*Exercise*
Search the data for "multiset". Each line containing it is to be copied.

*Data*
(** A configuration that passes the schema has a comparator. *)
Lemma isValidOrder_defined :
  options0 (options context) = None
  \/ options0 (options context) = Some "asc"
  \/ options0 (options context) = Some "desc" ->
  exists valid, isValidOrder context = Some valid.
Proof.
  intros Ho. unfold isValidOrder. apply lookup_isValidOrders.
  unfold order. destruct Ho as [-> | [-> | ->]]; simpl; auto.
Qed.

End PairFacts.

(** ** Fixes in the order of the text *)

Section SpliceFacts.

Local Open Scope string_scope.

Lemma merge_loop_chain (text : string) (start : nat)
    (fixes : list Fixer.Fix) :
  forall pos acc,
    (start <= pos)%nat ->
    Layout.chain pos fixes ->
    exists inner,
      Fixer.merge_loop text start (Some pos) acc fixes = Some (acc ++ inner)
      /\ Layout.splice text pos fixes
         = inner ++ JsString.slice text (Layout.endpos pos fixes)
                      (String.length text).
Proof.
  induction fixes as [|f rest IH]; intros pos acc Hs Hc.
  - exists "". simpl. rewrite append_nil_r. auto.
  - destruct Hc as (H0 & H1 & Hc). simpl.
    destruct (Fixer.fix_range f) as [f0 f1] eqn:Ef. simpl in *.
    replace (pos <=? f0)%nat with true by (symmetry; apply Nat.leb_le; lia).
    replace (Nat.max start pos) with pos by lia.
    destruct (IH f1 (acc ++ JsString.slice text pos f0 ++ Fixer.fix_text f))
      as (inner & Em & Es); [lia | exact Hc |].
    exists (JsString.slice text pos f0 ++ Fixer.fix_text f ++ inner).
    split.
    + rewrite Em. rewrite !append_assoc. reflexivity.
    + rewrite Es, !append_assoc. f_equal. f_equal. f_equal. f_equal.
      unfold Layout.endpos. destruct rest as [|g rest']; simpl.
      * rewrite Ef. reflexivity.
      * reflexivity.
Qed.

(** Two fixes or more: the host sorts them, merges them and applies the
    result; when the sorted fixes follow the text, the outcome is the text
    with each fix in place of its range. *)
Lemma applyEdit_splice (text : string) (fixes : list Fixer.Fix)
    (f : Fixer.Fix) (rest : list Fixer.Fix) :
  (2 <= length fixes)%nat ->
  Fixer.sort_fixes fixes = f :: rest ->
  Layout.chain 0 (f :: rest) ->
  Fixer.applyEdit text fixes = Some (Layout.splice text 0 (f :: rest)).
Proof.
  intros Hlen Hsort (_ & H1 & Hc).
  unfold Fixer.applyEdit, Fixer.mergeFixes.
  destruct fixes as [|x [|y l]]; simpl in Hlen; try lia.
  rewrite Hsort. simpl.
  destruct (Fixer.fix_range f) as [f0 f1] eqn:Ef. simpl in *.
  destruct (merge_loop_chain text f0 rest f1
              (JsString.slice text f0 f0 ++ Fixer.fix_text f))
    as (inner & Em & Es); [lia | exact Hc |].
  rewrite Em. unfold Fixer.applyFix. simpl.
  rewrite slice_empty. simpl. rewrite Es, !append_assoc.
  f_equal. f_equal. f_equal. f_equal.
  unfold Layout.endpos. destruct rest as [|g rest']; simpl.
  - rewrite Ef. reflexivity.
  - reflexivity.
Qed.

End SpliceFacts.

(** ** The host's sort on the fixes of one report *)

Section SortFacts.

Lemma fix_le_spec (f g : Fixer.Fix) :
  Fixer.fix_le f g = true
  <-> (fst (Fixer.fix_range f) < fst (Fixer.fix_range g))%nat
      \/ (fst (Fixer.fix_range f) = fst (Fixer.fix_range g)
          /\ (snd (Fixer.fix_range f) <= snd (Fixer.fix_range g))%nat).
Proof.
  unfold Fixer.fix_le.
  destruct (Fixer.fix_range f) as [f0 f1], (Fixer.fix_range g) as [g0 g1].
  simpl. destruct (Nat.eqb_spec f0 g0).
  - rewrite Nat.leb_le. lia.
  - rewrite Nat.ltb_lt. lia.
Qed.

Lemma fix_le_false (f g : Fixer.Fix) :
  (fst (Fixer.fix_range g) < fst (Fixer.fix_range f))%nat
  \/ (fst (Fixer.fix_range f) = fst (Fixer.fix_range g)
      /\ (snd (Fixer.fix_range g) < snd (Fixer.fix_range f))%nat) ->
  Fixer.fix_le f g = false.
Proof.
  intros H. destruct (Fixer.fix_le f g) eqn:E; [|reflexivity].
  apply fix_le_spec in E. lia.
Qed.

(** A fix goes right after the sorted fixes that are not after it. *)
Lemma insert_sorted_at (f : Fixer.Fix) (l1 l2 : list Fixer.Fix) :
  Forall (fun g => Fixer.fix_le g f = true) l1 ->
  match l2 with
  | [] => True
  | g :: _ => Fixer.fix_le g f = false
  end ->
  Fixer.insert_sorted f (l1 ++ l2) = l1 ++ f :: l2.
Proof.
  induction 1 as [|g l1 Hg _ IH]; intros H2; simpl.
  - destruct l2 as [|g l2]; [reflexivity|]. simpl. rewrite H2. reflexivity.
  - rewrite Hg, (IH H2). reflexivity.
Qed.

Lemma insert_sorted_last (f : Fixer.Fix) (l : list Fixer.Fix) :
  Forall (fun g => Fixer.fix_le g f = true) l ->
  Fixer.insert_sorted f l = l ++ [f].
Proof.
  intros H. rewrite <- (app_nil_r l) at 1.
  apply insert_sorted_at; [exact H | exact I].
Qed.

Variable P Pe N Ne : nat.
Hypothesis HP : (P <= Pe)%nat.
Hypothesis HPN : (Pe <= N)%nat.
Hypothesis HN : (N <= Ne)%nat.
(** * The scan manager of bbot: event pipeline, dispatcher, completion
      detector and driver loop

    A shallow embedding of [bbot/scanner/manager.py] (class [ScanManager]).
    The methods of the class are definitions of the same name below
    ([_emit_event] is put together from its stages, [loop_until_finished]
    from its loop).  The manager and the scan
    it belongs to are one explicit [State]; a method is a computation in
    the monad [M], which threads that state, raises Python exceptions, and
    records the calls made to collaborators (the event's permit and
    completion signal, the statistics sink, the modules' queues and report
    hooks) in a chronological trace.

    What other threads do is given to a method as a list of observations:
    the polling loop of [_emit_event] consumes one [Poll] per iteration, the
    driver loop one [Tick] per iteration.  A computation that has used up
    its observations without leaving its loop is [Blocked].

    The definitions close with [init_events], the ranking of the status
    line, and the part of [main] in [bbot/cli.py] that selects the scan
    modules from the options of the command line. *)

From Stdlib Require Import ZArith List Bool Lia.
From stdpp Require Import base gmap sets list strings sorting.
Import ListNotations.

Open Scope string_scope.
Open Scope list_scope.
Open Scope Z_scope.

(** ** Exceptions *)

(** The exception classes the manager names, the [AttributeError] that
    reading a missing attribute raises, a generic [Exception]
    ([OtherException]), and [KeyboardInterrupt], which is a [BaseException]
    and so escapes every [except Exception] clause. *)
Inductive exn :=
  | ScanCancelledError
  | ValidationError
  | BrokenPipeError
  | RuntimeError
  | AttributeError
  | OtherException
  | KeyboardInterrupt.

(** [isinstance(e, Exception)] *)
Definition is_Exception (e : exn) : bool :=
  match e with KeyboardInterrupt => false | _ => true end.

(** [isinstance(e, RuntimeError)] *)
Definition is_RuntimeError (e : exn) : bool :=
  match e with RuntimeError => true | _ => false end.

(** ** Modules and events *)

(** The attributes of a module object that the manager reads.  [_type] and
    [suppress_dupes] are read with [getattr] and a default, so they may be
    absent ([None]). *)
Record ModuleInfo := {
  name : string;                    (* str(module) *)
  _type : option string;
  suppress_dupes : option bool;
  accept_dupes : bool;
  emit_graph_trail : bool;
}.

==

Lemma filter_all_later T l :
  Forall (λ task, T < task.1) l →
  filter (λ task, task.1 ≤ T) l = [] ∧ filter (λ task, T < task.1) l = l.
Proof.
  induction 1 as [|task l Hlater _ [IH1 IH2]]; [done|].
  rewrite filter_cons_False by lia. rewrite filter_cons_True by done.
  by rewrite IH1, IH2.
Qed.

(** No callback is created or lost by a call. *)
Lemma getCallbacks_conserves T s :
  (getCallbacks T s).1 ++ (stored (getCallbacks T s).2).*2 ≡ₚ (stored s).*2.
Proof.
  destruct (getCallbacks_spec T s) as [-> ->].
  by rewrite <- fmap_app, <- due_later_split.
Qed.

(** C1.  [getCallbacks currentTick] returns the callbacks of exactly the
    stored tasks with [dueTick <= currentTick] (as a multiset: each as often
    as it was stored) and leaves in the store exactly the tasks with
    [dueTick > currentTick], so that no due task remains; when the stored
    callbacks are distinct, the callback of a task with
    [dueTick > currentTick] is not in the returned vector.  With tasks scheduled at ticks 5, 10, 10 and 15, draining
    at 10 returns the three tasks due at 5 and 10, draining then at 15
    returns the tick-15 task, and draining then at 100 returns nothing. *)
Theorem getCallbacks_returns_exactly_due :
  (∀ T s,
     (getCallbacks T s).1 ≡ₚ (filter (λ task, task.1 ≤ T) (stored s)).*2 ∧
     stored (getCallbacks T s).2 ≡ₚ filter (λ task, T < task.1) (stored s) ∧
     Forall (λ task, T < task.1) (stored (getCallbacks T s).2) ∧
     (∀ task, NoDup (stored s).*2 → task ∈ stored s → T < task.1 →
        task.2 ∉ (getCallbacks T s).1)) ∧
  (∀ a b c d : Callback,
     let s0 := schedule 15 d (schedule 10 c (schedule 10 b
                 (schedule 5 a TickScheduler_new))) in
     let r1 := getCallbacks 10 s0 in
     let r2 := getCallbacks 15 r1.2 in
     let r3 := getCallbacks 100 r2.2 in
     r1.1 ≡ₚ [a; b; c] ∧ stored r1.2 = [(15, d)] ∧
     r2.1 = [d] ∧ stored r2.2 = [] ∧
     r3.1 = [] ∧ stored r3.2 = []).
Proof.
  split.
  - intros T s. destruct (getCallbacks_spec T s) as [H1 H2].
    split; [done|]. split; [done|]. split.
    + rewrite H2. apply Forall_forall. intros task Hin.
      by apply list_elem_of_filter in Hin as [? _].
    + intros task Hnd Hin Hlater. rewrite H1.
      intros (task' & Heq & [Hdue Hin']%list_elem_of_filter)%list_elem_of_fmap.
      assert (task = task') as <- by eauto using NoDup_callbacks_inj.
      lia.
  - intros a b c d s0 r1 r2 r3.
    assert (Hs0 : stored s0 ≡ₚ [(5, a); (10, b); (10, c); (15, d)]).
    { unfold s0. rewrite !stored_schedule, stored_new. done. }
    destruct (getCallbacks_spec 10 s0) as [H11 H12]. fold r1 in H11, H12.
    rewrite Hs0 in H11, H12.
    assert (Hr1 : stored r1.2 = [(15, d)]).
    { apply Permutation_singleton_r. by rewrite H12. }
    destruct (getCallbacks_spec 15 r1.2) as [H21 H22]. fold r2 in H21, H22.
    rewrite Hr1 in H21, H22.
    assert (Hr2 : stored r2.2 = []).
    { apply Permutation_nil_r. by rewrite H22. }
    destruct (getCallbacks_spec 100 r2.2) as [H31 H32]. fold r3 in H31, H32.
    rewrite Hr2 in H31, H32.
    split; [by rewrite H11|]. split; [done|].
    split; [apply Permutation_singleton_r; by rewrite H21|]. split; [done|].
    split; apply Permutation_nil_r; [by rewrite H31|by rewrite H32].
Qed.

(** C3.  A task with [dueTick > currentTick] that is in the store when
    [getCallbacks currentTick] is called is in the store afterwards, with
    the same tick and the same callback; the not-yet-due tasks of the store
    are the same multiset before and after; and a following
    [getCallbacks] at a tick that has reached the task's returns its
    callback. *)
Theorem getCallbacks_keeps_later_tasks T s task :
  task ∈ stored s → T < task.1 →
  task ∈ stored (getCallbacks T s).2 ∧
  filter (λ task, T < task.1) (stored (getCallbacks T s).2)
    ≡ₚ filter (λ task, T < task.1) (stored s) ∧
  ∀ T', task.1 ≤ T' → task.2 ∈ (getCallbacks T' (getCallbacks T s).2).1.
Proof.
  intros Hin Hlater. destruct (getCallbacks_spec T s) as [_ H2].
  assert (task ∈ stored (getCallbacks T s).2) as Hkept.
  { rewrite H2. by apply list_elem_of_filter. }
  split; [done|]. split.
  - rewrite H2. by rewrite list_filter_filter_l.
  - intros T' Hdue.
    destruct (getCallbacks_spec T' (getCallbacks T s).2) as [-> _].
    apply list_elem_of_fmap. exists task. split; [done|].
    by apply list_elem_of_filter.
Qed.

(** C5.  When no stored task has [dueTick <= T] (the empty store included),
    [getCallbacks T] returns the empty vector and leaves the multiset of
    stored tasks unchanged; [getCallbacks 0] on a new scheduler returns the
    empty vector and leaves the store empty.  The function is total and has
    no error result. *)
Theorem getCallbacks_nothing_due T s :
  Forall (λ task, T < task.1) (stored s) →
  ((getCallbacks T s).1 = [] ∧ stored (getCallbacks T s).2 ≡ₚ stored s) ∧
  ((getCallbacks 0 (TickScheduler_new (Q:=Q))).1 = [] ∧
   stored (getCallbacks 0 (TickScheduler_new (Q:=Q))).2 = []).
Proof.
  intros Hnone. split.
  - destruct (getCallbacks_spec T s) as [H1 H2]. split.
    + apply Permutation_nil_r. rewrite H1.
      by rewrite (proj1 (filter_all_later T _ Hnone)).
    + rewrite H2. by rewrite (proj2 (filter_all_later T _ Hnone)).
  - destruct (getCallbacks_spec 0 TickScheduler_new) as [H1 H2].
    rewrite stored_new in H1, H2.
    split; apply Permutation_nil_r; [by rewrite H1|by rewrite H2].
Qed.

*Problem solution*
    stored tasks with [dueTick <= currentTick] (as a multiset: each as often
    are the same multiset before and after; and a following
    [getCallbacks T] returns the empty vector and leaves the multiset of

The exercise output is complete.